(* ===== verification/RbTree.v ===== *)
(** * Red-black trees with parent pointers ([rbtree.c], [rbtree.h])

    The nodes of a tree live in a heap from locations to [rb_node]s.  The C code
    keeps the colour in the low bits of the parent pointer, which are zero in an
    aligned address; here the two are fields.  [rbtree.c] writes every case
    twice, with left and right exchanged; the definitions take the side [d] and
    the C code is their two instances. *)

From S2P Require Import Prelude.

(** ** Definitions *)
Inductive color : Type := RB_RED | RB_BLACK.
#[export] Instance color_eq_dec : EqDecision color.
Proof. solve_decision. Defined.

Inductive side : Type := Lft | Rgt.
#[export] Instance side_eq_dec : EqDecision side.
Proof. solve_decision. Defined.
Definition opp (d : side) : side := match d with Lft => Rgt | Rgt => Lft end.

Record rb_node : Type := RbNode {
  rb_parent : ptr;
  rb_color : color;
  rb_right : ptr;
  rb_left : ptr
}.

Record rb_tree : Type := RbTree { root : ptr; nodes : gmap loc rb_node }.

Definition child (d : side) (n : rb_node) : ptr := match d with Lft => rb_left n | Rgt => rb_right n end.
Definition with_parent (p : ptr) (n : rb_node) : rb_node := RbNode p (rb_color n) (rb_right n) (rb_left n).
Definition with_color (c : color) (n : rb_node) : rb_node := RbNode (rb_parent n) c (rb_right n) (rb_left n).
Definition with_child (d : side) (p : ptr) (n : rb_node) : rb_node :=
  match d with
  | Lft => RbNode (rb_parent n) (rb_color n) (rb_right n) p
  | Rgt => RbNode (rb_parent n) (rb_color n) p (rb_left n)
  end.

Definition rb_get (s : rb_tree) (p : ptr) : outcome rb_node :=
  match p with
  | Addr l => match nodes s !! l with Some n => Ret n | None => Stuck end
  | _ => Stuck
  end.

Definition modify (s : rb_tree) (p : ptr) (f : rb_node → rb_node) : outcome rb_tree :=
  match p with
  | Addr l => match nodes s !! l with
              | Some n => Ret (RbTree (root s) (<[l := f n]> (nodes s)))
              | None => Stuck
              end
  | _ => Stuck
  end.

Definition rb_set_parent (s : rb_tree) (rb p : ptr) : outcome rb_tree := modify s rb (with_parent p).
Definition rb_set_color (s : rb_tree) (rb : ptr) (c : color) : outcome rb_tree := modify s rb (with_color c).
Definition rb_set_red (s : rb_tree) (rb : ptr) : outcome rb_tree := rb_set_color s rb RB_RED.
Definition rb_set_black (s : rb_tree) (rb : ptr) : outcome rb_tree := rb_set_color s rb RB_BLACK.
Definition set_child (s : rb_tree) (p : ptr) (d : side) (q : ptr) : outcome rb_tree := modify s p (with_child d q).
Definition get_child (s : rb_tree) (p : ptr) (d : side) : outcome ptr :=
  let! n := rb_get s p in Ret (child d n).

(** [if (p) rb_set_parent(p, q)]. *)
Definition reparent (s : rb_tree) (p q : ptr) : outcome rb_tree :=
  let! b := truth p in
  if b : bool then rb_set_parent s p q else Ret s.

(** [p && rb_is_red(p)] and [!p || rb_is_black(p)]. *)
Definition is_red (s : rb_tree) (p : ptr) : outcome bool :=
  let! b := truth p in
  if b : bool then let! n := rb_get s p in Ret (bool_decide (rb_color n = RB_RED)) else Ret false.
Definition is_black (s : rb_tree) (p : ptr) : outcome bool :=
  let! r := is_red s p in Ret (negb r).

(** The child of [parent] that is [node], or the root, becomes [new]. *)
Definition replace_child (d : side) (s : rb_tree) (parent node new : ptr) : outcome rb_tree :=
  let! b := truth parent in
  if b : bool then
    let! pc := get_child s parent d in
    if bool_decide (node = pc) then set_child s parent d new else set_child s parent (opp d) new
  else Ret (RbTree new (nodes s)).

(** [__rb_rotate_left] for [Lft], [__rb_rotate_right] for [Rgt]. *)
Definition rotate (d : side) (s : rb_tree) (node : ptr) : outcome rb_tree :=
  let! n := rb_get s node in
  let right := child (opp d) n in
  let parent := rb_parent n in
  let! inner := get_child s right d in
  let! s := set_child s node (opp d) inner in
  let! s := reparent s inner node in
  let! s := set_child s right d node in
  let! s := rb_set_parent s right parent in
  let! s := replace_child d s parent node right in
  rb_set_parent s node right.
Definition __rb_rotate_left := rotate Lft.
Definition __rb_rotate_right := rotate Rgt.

+++

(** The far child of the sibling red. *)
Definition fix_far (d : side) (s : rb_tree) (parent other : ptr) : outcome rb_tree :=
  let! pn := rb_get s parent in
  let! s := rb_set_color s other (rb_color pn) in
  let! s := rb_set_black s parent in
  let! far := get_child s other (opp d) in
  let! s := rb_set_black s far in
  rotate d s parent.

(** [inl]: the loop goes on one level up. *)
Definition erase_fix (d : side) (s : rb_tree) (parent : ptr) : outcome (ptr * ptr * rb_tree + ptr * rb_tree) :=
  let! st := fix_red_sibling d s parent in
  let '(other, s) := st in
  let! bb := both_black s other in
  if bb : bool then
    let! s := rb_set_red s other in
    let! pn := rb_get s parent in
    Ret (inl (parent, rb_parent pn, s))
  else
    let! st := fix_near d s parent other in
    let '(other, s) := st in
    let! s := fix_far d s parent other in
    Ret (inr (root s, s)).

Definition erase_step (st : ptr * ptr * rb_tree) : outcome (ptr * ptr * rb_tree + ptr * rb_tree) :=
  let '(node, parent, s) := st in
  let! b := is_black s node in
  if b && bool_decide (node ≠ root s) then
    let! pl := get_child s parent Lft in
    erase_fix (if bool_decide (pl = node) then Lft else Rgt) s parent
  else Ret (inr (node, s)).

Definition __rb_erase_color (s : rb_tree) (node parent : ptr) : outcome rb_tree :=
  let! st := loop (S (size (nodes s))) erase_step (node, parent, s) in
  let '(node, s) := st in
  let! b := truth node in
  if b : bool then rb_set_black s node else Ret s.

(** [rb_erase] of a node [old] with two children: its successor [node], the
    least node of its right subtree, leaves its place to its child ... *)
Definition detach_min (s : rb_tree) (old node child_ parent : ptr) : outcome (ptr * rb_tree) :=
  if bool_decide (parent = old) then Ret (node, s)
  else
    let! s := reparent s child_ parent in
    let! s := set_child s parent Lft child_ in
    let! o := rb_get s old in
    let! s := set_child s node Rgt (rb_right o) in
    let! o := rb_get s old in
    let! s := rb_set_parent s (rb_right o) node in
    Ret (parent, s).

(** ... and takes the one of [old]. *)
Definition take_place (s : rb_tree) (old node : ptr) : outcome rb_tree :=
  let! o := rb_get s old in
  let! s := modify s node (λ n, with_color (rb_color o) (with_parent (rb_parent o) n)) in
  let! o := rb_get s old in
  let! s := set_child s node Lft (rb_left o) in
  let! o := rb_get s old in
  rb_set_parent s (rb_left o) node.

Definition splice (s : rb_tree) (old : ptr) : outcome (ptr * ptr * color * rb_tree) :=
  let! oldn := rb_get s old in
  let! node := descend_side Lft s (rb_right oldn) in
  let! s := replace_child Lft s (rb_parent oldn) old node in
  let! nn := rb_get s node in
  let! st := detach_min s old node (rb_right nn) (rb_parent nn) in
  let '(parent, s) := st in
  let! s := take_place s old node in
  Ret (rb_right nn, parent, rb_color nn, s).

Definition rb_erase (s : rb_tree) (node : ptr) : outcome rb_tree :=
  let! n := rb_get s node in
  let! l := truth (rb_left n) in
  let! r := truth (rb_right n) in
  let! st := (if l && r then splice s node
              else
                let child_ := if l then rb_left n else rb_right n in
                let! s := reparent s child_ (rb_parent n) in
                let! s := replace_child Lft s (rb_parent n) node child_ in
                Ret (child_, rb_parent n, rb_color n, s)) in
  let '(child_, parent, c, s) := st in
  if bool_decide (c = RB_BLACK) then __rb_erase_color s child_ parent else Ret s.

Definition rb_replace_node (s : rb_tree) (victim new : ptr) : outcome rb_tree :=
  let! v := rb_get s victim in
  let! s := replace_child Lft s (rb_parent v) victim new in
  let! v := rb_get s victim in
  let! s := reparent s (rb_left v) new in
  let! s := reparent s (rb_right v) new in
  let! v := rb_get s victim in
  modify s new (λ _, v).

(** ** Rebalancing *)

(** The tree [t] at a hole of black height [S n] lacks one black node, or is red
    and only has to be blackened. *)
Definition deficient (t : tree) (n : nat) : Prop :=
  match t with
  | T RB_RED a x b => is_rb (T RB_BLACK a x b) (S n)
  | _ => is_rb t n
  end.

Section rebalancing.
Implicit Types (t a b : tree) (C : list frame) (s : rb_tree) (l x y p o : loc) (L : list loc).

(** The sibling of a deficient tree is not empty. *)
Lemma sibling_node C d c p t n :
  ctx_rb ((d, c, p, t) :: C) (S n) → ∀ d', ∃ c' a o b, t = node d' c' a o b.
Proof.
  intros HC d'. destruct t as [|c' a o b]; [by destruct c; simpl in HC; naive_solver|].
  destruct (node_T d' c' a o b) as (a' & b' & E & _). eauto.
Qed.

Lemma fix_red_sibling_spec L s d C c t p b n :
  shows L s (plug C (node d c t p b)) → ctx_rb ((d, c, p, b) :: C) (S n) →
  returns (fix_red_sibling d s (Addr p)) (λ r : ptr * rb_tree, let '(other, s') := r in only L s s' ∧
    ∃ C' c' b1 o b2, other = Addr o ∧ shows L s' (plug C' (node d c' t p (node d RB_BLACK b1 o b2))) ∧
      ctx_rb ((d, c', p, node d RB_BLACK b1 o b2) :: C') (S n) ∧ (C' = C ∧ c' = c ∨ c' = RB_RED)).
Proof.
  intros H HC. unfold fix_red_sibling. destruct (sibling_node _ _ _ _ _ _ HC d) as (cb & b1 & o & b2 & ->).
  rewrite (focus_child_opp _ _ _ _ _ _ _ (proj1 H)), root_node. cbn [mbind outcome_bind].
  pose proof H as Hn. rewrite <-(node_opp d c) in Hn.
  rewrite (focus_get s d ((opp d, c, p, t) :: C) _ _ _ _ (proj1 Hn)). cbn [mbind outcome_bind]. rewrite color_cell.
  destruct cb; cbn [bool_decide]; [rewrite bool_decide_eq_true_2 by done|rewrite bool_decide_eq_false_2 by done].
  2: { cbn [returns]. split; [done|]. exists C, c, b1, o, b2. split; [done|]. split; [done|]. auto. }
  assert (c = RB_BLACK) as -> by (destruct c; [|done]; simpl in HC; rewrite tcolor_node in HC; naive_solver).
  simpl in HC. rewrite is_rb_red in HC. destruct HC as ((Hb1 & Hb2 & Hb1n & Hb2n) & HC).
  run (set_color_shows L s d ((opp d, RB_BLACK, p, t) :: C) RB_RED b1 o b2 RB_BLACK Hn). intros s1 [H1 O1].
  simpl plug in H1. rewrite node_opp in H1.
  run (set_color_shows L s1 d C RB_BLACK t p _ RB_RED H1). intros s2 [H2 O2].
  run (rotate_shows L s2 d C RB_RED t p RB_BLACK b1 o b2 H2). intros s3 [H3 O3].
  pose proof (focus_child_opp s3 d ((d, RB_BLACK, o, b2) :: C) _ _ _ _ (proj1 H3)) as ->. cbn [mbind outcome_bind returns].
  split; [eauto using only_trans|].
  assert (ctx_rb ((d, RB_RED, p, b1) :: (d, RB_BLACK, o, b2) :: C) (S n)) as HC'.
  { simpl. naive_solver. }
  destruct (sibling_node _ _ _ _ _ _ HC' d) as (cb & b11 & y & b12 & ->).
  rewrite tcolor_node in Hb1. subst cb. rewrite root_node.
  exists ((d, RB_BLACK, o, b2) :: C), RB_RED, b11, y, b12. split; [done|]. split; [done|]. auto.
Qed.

+++

Exercise aim: Which lines hold the word "loop"? Return all of them from the records above.

Solution to this problem:
(** [inl]: the loop goes on one level up. *)
  let! st := loop (S (size (nodes s))) erase_step (node, parent, s) in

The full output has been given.